(** * CHARRA: TPM 2.0 remote attestation over CoAP

    A shallow embedding of the verifier's response handler and wait loop
    (src/verifier.c), of the attester's request handler (src/attester.c),
    of the external-key loader (src/core/charra_key_mgr.c) and of the
    verifier's command-line parser (src/util/cli/cli_util_verifier.c),
    followed by the properties of the specification that concern them.

    Functions of libcoap, of the TPM software stack, of mbedTLS and of the
    parts of CHARRA that live in other files are taken as parameters of the
    sections below: a handler is a function of what these calls return. *)

From stdpp Require Import base list strings numbers.
From Stdlib Require Import Sorting.Sorted.
Open Scope Z_scope.

(** ** Result codes, TPM handles, pointers *)

(** [CHARRA_RC], with the constants the sources name; [CHARRA_RC_other]
    stands for the remaining codes a callee may hand back. *)
Inductive CHARRA_RC : Type :=
  | CHARRA_RC_SUCCESS
  | CHARRA_RC_ERROR
  | CHARRA_RC_CLI_ERROR
  | CHARRA_RC_COAP_ERROR
  | CHARRA_RC_TIMEOUT
  | CHARRA_RC_VERIFICATION_FAILED
  | CHARRA_RC_other (code : positive).

#[global] Instance CHARRA_RC_eq_dec : EqDecision CHARRA_RC.
Proof. solve_decision. Defined.

Inductive TSS2_RC : Type :=
  | TSS2_RC_SUCCESS
  | TSS2_RC_failure (code : positive).

#[global] Instance TSS2_RC_eq_dec : EqDecision TSS2_RC.
Proof. solve_decision. Defined.

(** An ESAPI object handle: the reserved value [ESYS_TR_NONE] or the handle
    of an object that lives in the TPM. *)
Inductive ESYS_TR : Type :=
  | ESYS_TR_NONE
  | ESYS_TR_object (h : Z).

#[global] Instance ESYS_TR_eq_dec : EqDecision ESYS_TR.
Proof. solve_decision. Defined.

(** A pointer-valued local.  Both handlers jump to their epilogue from
    places that precede the declaration (and initialiser) of locals the
    epilogue reads; such a local is [Indeterminate] there: it holds
    whatever its storage held, and the source does not say what. *)
Inductive cptr : Type :=
  | Indeterminate
  | NULL
  | Allocated.

Inductive log_level : Type := INFO | ERROR.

────────

● WHAT IS REQUIRED
Pull out every line holding "epilogue" from the records above, and copy it.

● EXERCISE ANSWER
(** A pointer-valued local.  Both handlers jump to their epilogue from
    epilogue reads; such a local is [Indeterminate] there: it holds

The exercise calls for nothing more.